### [EXERCISE AIM]
Going down the data below, set down exactly the line with "option (option Z" and each line after it through the line with "if dt >=? interval then"; no other lines.

Saved entries

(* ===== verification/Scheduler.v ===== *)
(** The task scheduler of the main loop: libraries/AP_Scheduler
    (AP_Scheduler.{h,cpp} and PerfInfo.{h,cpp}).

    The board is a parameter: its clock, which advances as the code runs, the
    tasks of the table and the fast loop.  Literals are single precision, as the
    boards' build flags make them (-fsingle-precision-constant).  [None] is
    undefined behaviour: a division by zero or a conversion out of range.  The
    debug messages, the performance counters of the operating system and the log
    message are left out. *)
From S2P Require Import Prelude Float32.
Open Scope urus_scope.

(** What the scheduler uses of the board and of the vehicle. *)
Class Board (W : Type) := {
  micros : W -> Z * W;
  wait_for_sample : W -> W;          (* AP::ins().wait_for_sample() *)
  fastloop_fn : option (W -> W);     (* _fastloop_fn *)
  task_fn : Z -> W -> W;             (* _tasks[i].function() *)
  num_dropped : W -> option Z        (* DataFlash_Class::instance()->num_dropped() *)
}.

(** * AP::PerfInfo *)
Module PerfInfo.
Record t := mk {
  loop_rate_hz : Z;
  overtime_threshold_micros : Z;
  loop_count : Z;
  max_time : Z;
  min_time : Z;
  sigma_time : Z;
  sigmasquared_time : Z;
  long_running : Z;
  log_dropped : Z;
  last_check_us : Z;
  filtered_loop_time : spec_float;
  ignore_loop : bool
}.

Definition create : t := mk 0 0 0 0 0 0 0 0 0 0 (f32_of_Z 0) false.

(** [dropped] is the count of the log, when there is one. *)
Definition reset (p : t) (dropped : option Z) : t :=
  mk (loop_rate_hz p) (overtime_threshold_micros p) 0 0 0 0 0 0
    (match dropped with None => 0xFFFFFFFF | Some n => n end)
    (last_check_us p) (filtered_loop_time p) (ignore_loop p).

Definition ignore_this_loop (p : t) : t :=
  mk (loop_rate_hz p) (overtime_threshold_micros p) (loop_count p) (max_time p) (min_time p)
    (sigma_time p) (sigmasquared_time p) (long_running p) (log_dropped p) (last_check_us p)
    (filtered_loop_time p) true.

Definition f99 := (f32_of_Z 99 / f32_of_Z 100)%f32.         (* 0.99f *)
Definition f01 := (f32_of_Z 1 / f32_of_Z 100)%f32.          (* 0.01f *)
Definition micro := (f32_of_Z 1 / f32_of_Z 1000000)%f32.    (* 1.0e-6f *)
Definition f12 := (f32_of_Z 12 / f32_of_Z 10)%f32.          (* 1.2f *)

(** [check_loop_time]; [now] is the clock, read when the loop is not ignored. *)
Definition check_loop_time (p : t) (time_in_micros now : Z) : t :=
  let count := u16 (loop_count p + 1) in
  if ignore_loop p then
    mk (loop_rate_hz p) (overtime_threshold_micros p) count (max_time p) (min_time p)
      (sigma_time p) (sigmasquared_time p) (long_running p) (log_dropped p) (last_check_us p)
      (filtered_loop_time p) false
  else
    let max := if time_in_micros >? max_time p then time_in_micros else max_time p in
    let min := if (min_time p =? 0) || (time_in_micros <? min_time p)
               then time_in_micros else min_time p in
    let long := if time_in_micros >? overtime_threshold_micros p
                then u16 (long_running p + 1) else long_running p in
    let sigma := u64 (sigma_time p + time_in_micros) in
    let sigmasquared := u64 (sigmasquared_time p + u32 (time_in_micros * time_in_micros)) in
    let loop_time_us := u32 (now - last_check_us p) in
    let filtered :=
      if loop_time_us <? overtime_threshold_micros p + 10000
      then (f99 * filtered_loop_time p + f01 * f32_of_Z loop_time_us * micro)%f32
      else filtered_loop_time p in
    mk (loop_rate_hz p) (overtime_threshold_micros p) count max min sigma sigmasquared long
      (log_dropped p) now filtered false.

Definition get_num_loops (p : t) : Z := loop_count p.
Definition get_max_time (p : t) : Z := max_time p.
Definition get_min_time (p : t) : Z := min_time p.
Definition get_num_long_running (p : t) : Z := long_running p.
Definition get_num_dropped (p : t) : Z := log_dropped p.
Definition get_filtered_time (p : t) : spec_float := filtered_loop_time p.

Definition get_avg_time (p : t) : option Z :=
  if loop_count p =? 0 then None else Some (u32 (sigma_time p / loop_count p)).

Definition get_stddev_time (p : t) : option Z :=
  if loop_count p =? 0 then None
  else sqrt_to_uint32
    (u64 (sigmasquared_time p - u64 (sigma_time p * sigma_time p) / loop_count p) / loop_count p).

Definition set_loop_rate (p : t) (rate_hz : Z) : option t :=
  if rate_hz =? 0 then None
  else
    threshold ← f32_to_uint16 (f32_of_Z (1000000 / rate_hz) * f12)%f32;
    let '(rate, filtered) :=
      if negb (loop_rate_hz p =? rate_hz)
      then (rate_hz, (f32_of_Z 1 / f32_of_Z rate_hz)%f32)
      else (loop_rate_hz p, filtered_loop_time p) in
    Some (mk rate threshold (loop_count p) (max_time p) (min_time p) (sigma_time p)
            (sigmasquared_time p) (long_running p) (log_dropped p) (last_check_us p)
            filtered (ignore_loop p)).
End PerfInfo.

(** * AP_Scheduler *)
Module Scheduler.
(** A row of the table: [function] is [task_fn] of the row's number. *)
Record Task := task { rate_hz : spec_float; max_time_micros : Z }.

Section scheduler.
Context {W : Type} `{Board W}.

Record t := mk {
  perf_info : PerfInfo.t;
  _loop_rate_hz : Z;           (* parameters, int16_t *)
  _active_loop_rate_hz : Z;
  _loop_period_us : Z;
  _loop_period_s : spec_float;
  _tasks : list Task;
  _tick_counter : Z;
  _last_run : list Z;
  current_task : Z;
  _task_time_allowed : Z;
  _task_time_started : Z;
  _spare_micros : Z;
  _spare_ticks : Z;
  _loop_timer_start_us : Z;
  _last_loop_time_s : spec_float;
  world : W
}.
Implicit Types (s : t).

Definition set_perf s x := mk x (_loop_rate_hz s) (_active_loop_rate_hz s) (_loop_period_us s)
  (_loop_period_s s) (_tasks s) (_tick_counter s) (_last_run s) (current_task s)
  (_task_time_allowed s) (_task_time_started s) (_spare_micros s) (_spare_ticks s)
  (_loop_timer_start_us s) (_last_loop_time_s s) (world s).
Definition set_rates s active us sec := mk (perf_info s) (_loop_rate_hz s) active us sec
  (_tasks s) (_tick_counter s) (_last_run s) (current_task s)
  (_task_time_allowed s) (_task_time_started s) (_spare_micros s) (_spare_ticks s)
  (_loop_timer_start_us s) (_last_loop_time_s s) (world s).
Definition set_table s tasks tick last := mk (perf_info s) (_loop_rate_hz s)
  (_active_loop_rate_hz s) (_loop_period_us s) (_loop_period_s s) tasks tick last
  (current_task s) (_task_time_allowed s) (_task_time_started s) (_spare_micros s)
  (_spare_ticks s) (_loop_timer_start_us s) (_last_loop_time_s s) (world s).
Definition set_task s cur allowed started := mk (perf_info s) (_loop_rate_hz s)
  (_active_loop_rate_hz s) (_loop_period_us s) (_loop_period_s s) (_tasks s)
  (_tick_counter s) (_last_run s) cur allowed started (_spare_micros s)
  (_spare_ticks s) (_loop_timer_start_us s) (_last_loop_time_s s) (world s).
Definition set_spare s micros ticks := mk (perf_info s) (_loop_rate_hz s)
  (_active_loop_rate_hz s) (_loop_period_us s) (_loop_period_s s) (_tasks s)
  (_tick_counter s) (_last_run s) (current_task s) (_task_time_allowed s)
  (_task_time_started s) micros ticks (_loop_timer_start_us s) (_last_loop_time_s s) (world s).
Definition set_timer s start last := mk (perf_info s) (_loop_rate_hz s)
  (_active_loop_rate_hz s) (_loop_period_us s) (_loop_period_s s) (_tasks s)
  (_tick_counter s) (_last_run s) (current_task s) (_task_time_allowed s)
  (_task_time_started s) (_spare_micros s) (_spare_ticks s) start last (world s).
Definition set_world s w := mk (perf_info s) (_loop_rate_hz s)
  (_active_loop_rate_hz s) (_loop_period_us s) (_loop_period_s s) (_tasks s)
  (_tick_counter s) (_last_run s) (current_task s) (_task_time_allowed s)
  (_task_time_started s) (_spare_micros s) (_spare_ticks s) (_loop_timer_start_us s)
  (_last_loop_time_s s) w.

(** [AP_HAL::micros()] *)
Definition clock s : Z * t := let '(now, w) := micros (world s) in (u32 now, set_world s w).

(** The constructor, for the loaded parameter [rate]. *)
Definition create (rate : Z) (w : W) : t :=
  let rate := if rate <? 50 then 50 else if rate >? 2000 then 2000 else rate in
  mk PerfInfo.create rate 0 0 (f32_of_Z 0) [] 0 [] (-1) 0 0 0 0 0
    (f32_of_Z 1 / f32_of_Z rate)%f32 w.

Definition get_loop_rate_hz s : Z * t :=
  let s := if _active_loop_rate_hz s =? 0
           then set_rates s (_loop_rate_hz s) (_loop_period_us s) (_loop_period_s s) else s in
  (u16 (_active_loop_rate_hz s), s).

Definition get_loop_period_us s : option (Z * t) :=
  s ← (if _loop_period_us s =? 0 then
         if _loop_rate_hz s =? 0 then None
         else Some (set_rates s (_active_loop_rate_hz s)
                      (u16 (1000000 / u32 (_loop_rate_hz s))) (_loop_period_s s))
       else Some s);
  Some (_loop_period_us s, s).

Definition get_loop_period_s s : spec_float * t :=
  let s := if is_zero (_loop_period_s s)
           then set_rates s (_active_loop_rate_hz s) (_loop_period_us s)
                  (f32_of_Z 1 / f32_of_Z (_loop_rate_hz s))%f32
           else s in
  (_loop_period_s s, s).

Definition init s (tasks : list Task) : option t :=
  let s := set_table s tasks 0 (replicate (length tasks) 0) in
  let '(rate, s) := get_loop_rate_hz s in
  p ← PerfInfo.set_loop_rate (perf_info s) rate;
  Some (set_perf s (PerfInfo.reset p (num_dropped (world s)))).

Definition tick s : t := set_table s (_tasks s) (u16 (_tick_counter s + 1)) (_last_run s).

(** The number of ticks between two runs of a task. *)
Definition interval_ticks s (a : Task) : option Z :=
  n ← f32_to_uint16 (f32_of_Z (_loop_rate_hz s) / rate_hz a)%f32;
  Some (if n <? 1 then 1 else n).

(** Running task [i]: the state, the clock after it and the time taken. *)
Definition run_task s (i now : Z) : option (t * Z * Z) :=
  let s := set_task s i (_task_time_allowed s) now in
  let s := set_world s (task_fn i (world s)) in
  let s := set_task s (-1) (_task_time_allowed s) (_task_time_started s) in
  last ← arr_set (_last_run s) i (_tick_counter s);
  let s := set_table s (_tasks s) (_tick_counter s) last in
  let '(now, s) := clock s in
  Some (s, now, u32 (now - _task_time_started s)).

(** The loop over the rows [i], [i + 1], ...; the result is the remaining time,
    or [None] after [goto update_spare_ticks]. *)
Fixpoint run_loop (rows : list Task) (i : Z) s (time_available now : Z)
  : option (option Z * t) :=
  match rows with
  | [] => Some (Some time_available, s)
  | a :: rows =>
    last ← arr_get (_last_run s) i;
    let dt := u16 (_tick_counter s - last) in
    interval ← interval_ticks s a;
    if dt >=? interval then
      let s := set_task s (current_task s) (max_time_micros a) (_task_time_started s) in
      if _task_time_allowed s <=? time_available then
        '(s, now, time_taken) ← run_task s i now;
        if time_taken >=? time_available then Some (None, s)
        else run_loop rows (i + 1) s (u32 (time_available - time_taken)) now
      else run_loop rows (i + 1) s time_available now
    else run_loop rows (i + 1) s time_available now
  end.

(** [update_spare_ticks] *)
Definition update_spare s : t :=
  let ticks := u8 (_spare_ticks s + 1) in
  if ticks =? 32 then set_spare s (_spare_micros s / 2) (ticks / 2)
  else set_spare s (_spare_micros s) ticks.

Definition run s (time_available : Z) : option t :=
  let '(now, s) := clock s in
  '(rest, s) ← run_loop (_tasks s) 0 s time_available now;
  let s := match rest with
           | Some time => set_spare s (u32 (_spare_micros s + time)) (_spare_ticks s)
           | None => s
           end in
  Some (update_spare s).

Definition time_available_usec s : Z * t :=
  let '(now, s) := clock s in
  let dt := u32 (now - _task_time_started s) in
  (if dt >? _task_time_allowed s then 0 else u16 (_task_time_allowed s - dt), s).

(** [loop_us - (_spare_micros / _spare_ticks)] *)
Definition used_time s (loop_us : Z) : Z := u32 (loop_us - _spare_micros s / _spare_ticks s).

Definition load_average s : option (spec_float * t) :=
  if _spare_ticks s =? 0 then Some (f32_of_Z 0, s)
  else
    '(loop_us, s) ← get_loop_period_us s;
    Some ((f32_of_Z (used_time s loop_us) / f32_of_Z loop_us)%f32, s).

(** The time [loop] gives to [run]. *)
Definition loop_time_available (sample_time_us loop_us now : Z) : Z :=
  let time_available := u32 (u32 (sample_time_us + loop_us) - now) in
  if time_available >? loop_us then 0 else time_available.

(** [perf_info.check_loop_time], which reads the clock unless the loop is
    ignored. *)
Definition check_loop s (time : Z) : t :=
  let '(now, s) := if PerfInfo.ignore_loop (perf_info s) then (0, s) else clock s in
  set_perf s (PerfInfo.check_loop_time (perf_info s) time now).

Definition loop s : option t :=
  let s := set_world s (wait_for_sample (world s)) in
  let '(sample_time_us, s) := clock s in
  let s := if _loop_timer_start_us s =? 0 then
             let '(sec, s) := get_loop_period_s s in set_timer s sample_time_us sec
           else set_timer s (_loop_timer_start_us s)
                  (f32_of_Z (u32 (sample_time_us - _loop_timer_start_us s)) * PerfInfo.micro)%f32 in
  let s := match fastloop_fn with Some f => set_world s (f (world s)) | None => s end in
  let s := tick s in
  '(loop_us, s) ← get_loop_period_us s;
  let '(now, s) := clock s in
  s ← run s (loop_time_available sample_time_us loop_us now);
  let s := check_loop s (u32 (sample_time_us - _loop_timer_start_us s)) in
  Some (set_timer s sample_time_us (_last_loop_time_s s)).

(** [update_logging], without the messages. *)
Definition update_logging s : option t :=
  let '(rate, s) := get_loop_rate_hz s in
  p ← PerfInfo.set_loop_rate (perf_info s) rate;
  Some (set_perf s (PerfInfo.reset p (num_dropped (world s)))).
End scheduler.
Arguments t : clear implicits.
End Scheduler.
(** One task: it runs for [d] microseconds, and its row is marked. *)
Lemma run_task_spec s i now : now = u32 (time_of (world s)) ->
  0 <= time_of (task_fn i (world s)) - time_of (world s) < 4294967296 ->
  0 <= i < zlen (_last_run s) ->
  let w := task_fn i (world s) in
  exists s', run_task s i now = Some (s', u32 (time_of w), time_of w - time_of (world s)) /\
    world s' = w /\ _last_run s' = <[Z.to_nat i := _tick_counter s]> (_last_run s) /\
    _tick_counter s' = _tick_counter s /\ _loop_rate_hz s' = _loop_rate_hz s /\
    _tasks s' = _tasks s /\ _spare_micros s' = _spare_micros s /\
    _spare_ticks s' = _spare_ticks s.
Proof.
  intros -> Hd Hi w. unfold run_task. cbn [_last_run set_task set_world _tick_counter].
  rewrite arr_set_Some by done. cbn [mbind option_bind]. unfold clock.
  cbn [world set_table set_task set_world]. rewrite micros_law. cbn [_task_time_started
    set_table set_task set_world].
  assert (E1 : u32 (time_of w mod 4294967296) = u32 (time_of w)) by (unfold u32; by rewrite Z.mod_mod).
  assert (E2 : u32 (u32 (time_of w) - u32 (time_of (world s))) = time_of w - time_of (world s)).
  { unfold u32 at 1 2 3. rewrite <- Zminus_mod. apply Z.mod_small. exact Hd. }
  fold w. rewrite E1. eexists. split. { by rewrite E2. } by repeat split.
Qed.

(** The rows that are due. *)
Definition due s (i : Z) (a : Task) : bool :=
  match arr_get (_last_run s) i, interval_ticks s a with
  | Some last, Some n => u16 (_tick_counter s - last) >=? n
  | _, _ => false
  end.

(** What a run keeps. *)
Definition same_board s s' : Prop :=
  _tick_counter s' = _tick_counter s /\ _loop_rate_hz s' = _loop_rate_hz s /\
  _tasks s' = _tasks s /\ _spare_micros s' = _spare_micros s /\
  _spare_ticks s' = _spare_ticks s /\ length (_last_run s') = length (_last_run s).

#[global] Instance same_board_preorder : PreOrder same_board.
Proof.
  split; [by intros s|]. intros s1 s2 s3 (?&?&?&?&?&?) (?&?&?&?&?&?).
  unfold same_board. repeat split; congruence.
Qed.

### [SOLUTION TO THIS TASK]
  : option (option Z * t) :=
  match rows with
  | [] => Some (Some time_available, s)
  | a :: rows =>
    last ← arr_get (_last_run s) i;
    let dt := u16 (_tick_counter s - last) in
    interval ← interval_ticks s a;
    if dt >=? interval then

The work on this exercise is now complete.